|
领教过张家口的春天吗?每年的三四月份,经过整整一个严冬,人们刚刚感到一丝丝暖意的时候,风沙便开始登上舞台唱起了主角,直刮得是天昏地暗,让人无奈何!
今年的沙尘比往年更守信一些,刚入三月就迫不急待地跑来了。吃完晚饭,儿子在写作业,我百无聊赖地扒在客厅的窗口,听着呼呼的风啸,看着昏暗的马路和匆匆奔走的行人,不知道是一种什么心情。些许无奈,些许沮丧,些许庆幸,些许期待。盼着这样的春天早一点结束也罢,宁愿还生活在天寒地冻的冰雪世界里。胡思乱想之际,电话响了,拿起电话,有气无力地“喂?”
“小高,你干什么呢,外面刮沙尘暴了。”
“我知道,正在欣赏呢。”
“你们家窗户还开着呢,赶紧关上,一会儿刮你一家土。
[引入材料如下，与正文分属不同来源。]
(* ===== verification/KeyWitnesses.v ===== *)
(** * KeyWitnesses: the key index and the forwarder on concrete schedules

    [exec] runs a schedule of the tasks of [KeyTasks], one action at a time, and every
    schedule it accepts is a run of the step relation.  Applied to concrete schedules it
    instantiates the properties of [KeyTasksSound], and exhibits the run in which a writer
    beyond the tracking limit hides a covered row. *)

From S2P Require Import Prelude BTree CoverageMap KeyIndex KeyTasks KeyFacts KeyTasksSound.

Open Scope Z_scope.

Section Exec.
Context (ix : KeyIndex) (blake3 : list Z -> list Z).

(** The next critical section of a task, when its program point determines it. *)
Definition advance (t : Task) (y : System) : option (Task * System) :=
  match t with
  | Fill a b (FillChecked repair) =>
      Some (Fill a b (FillInvalidated repair), set_index (if repair then invalidate_reads (index y) else index y) y)
  | Fill a b (FillInvalidated repair) =>
      let m := mutation ix a b (index y) in Some (Fill a b (FillBegun (snd m) repair), set_index (fst m) y)
  | Fill a b (FillBegun id repair) => Some (Fill a b (FillWriting id repair), set_index (signature_fill id repair (index y)) y)
  | Fill a b (FillWriting id repair) => Some (Fill a b (FillEnsuring id repair ∅ (a / width ix) EnsureCheck), y)
  | Fill a b (FillEnsuring id repair tokens next e) =>
      if next <=? b / width ix then
        match ensure_next ix true next (coverage y) e (index y) with
        | (s, inl e') => Some (Fill a b (FillEnsuring id repair tokens next e'), set_index s y)
        | (s, inr (Some token)) =>
            Some (Fill a b (FillEnsuring id repair (<[next := token]> tokens) (next + 1) EnsureCheck), set_index s y)
        | (_, inr None) => None
        end
      else
        match e with
        | EnsureCheck => Some (Fill a b (FillScanning id repair tokens [] (signature_scan (in_range (a, b)) (rows y))), y)
        | _ => None
        end
  | Fill a b (FillScanning id repair tokens seen pending) =>
      if (length pending <? UPDATE_BATCH)%nat then
        match insert_signature_hashes ix tokens (hashed blake3 pending) (index y) with
        | (s, true) => Some (Fill a b (FillScanned id repair), set_index s y)
        | (_, false) => None
        end
      else None
  | Fill a b (FillScanned id repair) =>
      Some (Fill a b (FillUpdated id repair true), set_index (finish_signatures id true (index y)) y)
  | Fill a b (FillPersisted id repair success slots) =>
      Some (Fill a b (FillPublished id repair success), set_coverage (foldl (fun m slot => insert_slot slot m) (coverage y) slots) y)
  | AddressBuild p token filters (family :: todo) =>
      Some (AddressBuild p token (set_family family (family_filter blake3 8 3 true (family_keys ix p family (rows y))) filters) todo, y)
  | Poison slot None => let m := mutation ix slot slot (index y) in Some (Poison slot (Some (snd m)), set_index (fst m) y)
  | _ => None
  end.

Inductive action :=
| Advance (n : Z)
| Write (n : Z) (new : list Row)
| Persist (n : Z) (statuses : list (Z * SlotStatus))
| EndTask (n : Z)
| FinishAddress (n : Z)
| StartFill (n a b : Z)
| StartAddress (n p : Z)
| StartPoison (n slot : Z).

Definition all_tasks (p : Task -> bool) (y : System) : bool := forallb (fun e => p (snd e)) (map_to_list (tasks y)).
Definition apart (a b : Z) (t : Task) : bool := match t with Fill a' b' _ => (b <? a') || (b' <? a) | _ => true end.
Definition u64b (x : Z) : bool := (0 <=? x) && (x <=? u64_max).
”
好象突然从梦中惊醒一样,可不,我在这儿发呆,阳台窗户正大开着欢迎沙尘呢。我扔下电话就往阳台跑,天,地上已经一层土了。赶紧关好窗户,这时才想起刚才的电话,是梁工的爱人给我打过来的,我连声谢谢还没来得及说呢。
一个电话,改变了我所有的心情。这就是我的邻居,这就是我们生活的大院。外边依然是风沙满天,可是,那又怎么样呢?
我很幸运,有这样一群邻居,生活在这样一个大院中。
我们的大院,座落着三幢楼,最南边是水文局办公楼,是我们工作的地方。后边两幢家属楼,居住着四十多户人家,全部是水文职工和家属。院落很大,有硬地,有草坪,可以打球,更是孩子们的乐园。大家工作在一起,生活在一起,十足一个大家庭。
在这个大院里,居住着很多我们的父辈,他们都是为水文奉献了一生的退休老职工。在他们尽情享受着他们安逸的退休生活的时候,也为我们创造着一个温馨的生活环境。大院里的草坪,花草,都有他们辛勤耕耘的痕迹。而他们对晚辈的关怀,不止影响着我们,也影响着我们的孩子,使我们的大院始终洋溢着浓浓的情意。生活固然琐碎,却又充满乐趣。生活在这个大院里,那种感觉和我儿时在乡村的家乡的时候是一样的。平日里,经常在炒菜的时候才发现没了盐,没了酱油,马上敲开对门要一些;常常等到邻居给送来了香甜可口的棕子,我才会知道又过端午了;老刘家的王大姐,菜市场看到今天的排骨不错,常会想着帮我买回来;而自己着急有事情要外出,就把孩子托付给赵爷爷,乃华奶奶。琐碎的生活点点滴滴,无法用语言一一描述。儿时最深的记忆就是帮妈妈跑腿,把妈妈作的美味送给乡邻分享。现在,儿子成了称职的接班人。每逢过节回家的时候,我也会带回很多家乡特产,与大家分享,来回报平日里大家对我的关怀。虽然自己的生活马马虎虎,却反而让我享受到更多的这种父母般的关怀。虽然双方父母不在身边,虽然平时又工作又带孩子紧张的要命,可是,那又怎么样呢?
经常听人说城里人门对门都不认识,一扇扇防盗门把人与人相隔十万八千里,我却从来没有过这种感觉。看看我们这个大院吧,每当下班的时候,院子里大人小孩,是嘈嘈杂杂。打水的拎着壶站在那儿哈哈几句,打球的在大院中央横冲直闯,伴随着一声声吼叫。孩子们追逐着,打闹着,哥哥姐姐的满院子叫,清脆的欢笑声令院外的路人也不禁驻足。活动室里是高朋满坐,打牌的,看牌的,动辄唇枪舌剑,争得是面红耳赤,不亦乐乎。这种热闹的景象,到了夏天的傍晚,更会发展到极致。同住一个城市,在学校上班的姐姐很羡慕我拥有这么一个大院,也很奇怪我们的大院为什么会这么温馨融洽。我想,这也许也是一种水文人特有的朴实、亲切吧。我的兄弟局的同事们,你们是不是也和我们一样,拥有着一个充满亲情的水文大院呢?